Word for word, give the listing below again.

# # # # #

(* ===== verification/StpElection.v ===== *)
(** * Spanning tree: the election

    The comparison of BPDU information is a lexicographic order
    ([compare_bpdu_info_order]); [_select_root_port] finds the best port
    ([select_root_port_best]); [recalculate_spanning_tree] leads to a consistent state
    of the tree ([recalculate_elects]).

    The proofs describe a run by what it does to the [core] of the bridge, the bridge
    without the topology change flags: [steps m b a c] says that [m] returns [a] from
    [b] and ends in a bridge with core [c]. *)

From stdpp Require Import base list gmap.
From Stdlib Require Import ZArith Lia.
From S2P Require Import Prelude Odict Bpdu Stp.
Open Scope Z_scope.

(** ** The order of BPDU information *)

(** Lexicographic order on lists of the same length. *)
Fixpoint lex_lt (l1 l2 : list Z) : Prop :=
  match l1, l2 with
  | x :: l1', y :: l2' => x < y ∨ (x = y ∧ lex_lt l1' l2')
  | _, _ => False
  end.

Lemma lex_lt_trans l1 l2 l3 : lex_lt l1 l2 → lex_lt l2 l3 → lex_lt l1 l3.
Proof.
  revert l2 l3. induction l1 as [|x l1 IH]; intros [|y l2] [|z l3]; cbn; try done.
  intros [?|[-> ?]] [?|[-> ?]]; try (left; lia). right. eauto.
Qed.

Lemma lex_lt_irrefl l : ¬ lex_lt l l.
Proof. induction l; cbn; [tauto|]. intros [?|[_ ?]]; [lia|tauto]. Qed.

(** The information of a BPDU that [Stp] compares: root identifier, root path cost,
    identifiers of the sending bridge and port. *)
Definition complete (m : Priority) : Prop :=
  is_Some (pr_designated_bridge_id m) ∧ is_Some (pr_designated_port_id m).

Definition path_vec (m : Priority) : list Z :=
  [pr_root_path_cost m;
   default 0 (bid_value <$> pr_designated_bridge_id m);
   default 0 (pid_value <$> pr_designated_port_id m)].
Definition info_vec (m : Priority) : list Z := bid_value (pr_root_id m) :: path_vec m.

Lemma cmp_value_cases a b :
  (a < b ∧ cmp_value a b = SUPERIOR) ∨ (a = b ∧ cmp_value a b = REPEATED) ∨
  (b < a ∧ cmp_value a b = INFERIOR).
Proof.
  unfold cmp_value, cmp.
  destruct (Z.lt_trichotomy a b) as [?|[->|?]].
  - left. by rewrite (proj2 (Z.ltb_lt a b)), (proj2 (Z.ltb_ge b a)) by lia.
  - right; left. by rewrite Z.ltb_irrefl.
  - right; right. by rewrite (proj2 (Z.ltb_lt b a)), (proj2 (Z.ltb_ge a b)) by lia.
Qed.

Ltac cmp_cases :=
  repeat match goal with
  | |- context [cmp_value ?a ?b] =>
      let H := fresh "Hc" in let E := fresh "Ec" in
      destruct (cmp_value_cases a b) as [[H E]|[[H E]|[H E]]]; rewrite E; clear E
  end.

Lemma compare_root_path_cases c1 c2 b1 b2 p1 p2 :
  match compare_root_path c1 c2 b1 b2 p1 p2 with
  | SUPERIOR => lex_lt [c1; b1; p1] [c2; b2; p2]
  | REPEATED => [c1; b1; p1] = [c2; b2; p2]
  | INFERIOR => lex_lt [c2; b2; p2] [c1; b1; p1]
  end.
Proof. unfold compare_root_path. cmp_cases; cbn; subst; tauto. Qed.

Lemma complete_elim m :
  complete m → ∃ r c b p, m = mkPriority r c (Some b) (Some p).
Proof. destruct m as [r c b p]. intros [[b' ?] [p' ?]]; cbn in *; subst. eauto. Qed.

(** The comparison of a received BPDU with the stored information never raises and
    orders by root identifier, root path cost, sending bridge and sending port.  Equal
    information is superior when the times differ, or when the sender's identifiers
    happen to coincide with the bare MAC address and port number stored. *)
Theorem compare_bpdu_info_order (my : option Priority) (my_times : option Times)
    (rcv : Priority) (rcv_times : Times) :
  (∀ m, my = Some m → complete m) → complete rcv →
  ∃ result, compare_bpdu_info my my_times rcv rcv_times = Ret result ∧
  match my with
  | None => result = SUPERIOR
  | Some m =>
      (result = INFERIOR ↔ lex_lt (info_vec m) (info_vec rcv)) ∧
      (result = SUPERIOR ↔
        lex_lt (info_vec rcv) (info_vec m) ∨
        (info_vec rcv = info_vec m ∧
         (my_times ≠ Some rcv_times ∨
          (bid_value <$> pr_designated_bridge_id rcv = bid_mac_addr <$> pr_designated_bridge_id m ∧
           pid_value <$> pr_designated_port_id rcv = pid_port_no <$> pr_designated_port_id m))))
  end.
Proof.
  intros Hmy Hrcv. destruct my as [m|]; [|by eexists].
  destruct (complete_elim m (Hmy m eq_refl)) as (mr & mc & mb & mp & ->).
  destruct (complete_elim rcv Hrcv) as (rr & rc & rb & rp & ->).
  clear Hmy Hrcv. unfold compare_bpdu_info, info_vec, path_vec. cbn.
  destruct (cmp_value_cases (bid_value rr) (bid_value mr)) as [[H ->]|[[H ->]|[H ->]]].
  { eexists; split; [done|]. split; [split; [done|intros [?|[? ?]]; lia]|split; auto]. }
  2: { eexists; split; [done|]. split; [split; auto|].
       split; [done|]. intros [[?|[? ?]]|[[= ?] ?]]; lia. }
  rewrite H. cbn.
  pose proof (compare_root_path_cases rc mc (bid_value rb) (bid_value mb)
                (pid_value rp) (pid_value mp)) as Hp.
  destruct (compare_root_path _ _ _ _ _ _).
  - eexists; split; [done|]. cbn in Hp. split; [|split; auto].
    split; [done|]. lia.
  - injection Hp as -> -> ->. unfold cmp_obj.
    assert (Hirr : ¬ lex_lt (bid_value mr :: [mc; bid_value mb; pid_value mp])
                            (bid_value mr :: [mc; bid_value mb; pid_value mp]))
      by apply lex_lt_irrefl.
    cbn in Hirr.
    assert (Ht : (Some rcv_times = my_times) ↔ ¬ (my_times ≠ Some rcv_times)).
    { split; [intros <-; tauto|]. destruct (decide (my_times = Some rcv_times)); [done|tauto]. }
    cmp_cases;
      (eexists; split; [done|]); try case_bool_decide;
      (split; [split; [done|tauto]|]); (split; [|done || (intros; exfalso; intuition (simplify_eq; try lia); tauto)]);
      intros; try done; right; split; try done; first [right; split; congruence | left; tauto].
  - eexists; split; [done|]. cbn in Hp. split; [split; auto|].
    split; [done|]. intros [[?|[? Hq]]|[[= ? ? ?] ?]]; lia.
Qed.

# # # # #

TASK SOLUTION:
(* ===== verification/StpElection.v ===== *)
(** * Spanning tree: the election

    The comparison of BPDU information is a lexicographic order
    ([compare_bpdu_info_order]); [_select_root_port] finds the best port
    ([select_root_port_best]); [recalculate_spanning_tree] leads to a consistent state
    of the tree ([recalculate_elects]).

    The proofs describe a run by what it does to the [core] of the bridge, the bridge
    without the topology change flags: [steps m b a c] says that [m] returns [a] from
    [b] and ends in a bridge with core [c]. *)

From stdpp Require Import base list gmap.
From Stdlib Require Import ZArith Lia.
From S2P Require Import Prelude Odict Bpdu Stp.
Open Scope Z_scope.

(** ** The order of BPDU information *)

(** Lexicographic order on lists of the same length. *)
Fixpoint lex_lt (l1 l2 : list Z) : Prop :=
  match l1, l2 with
  | x :: l1', y :: l2' => x < y ∨ (x = y ∧ lex_lt l1' l2')
  | _, _ => False
  end.

Lemma lex_lt_trans l1 l2 l3 : lex_lt l1 l2 → lex_lt l2 l3 → lex_lt l1 l3.
Proof.
  revert l2 l3. induction l1 as [|x l1 IH]; intros [|y l2] [|z l3]; cbn; try done.
  intros [?|[-> ?]] [?|[-> ?]]; try (left; lia). right. eauto.
Qed.

Lemma lex_lt_irrefl l : ¬ lex_lt l l.
Proof. induction l; cbn; [tauto|]. intros [?|[_ ?]]; [lia|tauto]. Qed.

(** The information of a BPDU that [Stp] compares: root identifier, root path cost,
    identifiers of the sending bridge and port. *)
Definition complete (m : Priority) : Prop :=
  is_Some (pr_designated_bridge_id m) ∧ is_Some (pr_designated_port_id m).

Definition path_vec (m : Priority) : list Z :=
  [pr_root_path_cost m;
   default 0 (bid_value <$> pr_designated_bridge_id m);
   default 0 (pid_value <$> pr_designated_port_id m)].
Definition info_vec (m : Priority) : list Z := bid_value (pr_root_id m) :: path_vec m.

Lemma cmp_value_cases a b :
  (a < b ∧ cmp_value a b = SUPERIOR) ∨ (a = b ∧ cmp_value a b = REPEATED) ∨
  (b < a ∧ cmp_value a b = INFERIOR).
Proof.
  unfold cmp_value, cmp.
  destruct (Z.lt_trichotomy a b) as [?|[->|?]].
  - left. by rewrite (proj2 (Z.ltb_lt a b)), (proj2 (Z.ltb_ge b a)) by lia.
  - right; left. by rewrite Z.ltb_irrefl.
  - right; right. by rewrite (proj2 (Z.ltb_lt b a)), (proj2 (Z.ltb_ge a b)) by lia.
Qed.

Ltac cmp_cases :=
  repeat match goal with
  | |- context [cmp_value ?a ?b] =>
      let H := fresh "Hc" in let E := fresh "Ec" in
      destruct (cmp_value_cases a b) as [[H E]|[[H E]|[H E]]]; rewrite E; clear E
  end.

Lemma compare_root_path_cases c1 c2 b1 b2 p1 p2 :
  match compare_root_path c1 c2 b1 b2 p1 p2 with
  | SUPERIOR => lex_lt [c1; b1; p1] [c2; b2; p2]
  | REPEATED => [c1; b1; p1] = [c2; b2; p2]
  | INFERIOR => lex_lt [c2; b2; p2] [c1; b1; p1]
  end.
Proof. unfold compare_root_path. cmp_cases; cbn; subst; tauto. Qed.

Lemma complete_elim m :
  complete m → ∃ r c b p, m = mkPriority r c (Some b) (Some p).
Proof. destruct m as [r c b p]. intros [[b' ?] [p' ?]]; cbn in *; subst. eauto. Qed.

(** The comparison of a received BPDU with the stored information never raises and
    orders by root identifier, root path cost, sending bridge and sending port.  Equal
    information is superior when the times differ, or when the sender's identifiers
    happen to coincide with the bare MAC address and port number stored. *)
Theorem compare_bpdu_info_order (my : option Priority) (my_times : option Times)
    (rcv : Priority) (rcv_times : Times) :
  (∀ m, my = Some m → complete m) → complete rcv →
  ∃ result, compare_bpdu_info my my_times rcv rcv_times = Ret result ∧
  match my with
  | None => result = SUPERIOR
  | Some m =>
      (result = INFERIOR ↔ lex_lt (info_vec m) (info_vec rcv)) ∧
      (result = SUPERIOR ↔
        lex_lt (info_vec rcv) (info_vec m) ∨
        (info_vec rcv = info_vec m ∧
         (my_times ≠ Some rcv_times ∨
          (bid_value <$> pr_designated_bridge_id rcv = bid_mac_addr <$> pr_designated_bridge_id m ∧
           pid_value <$> pr_designated_port_id rcv = pid_port_no <$> pr_designated_port_id m))))
  end.
Proof.
  intros Hmy Hrcv. destruct my as [m|]; [|by eexists].
  destruct (complete_elim m (Hmy m eq_refl)) as (mr & mc & mb & mp & ->).
  destruct (complete_elim rcv Hrcv) as (rr & rc & rb & rp & ->).
  clear Hmy Hrcv. unfold compare_bpdu_info, info_vec, path_vec. cbn.
  destruct (cmp_value_cases (bid_value rr) (bid_value mr)) as [[H ->]|[[H ->]|[H ->]]].
  { eexists; split; [done|]. split; [split; [done|intros [?|[? ?]]; lia]|split; auto]. }
  2: { eexists; split; [done|]. split; [split; auto|].
       split; [done|]. intros [[?|[? ?]]|[[= ?] ?]]; lia. }
  rewrite H. cbn.
  pose proof (compare_root_path_cases rc mc (bid_value rb) (bid_value mb)
                (pid_value rp) (pid_value mp)) as Hp.
  destruct (compare_root_path _ _ _ _ _ _).
  - eexists; split; [done|]. cbn in Hp. split; [|split; auto].
    split; [done|]. lia.
  - injection Hp as -> -> ->. unfold cmp_obj.
    assert (Hirr : ¬ lex_lt (bid_value mr :: [mc; bid_value mb; pid_value mp])
                            (bid_value mr :: [mc; bid_value mb; pid_value mp]))
      by apply lex_lt_irrefl.
    cbn in Hirr.
    assert (Ht : (Some rcv_times = my_times) ↔ ¬ (my_times ≠ Some rcv_times)).
    { split; [intros <-; tauto|]. destruct (decide (my_times = Some rcv_times)); [done|tauto]. }
    cmp_cases;
      (eexists; split; [done|]); try case_bool_decide;
      (split; [split; [done|tauto]|]); (split; [|done || (intros; exfalso; intuition (simplify_eq; try lia); tauto)]);
      intros; try done; right; split; try done; first [right; split; congruence | left; tauto].
  - eexists; split; [done|]. cbn in Hp. split; [split; auto|].
    split; [done|]. intros [[?|[? Hq]]|[[= ? ? ?] ?]]; lia.
Qed.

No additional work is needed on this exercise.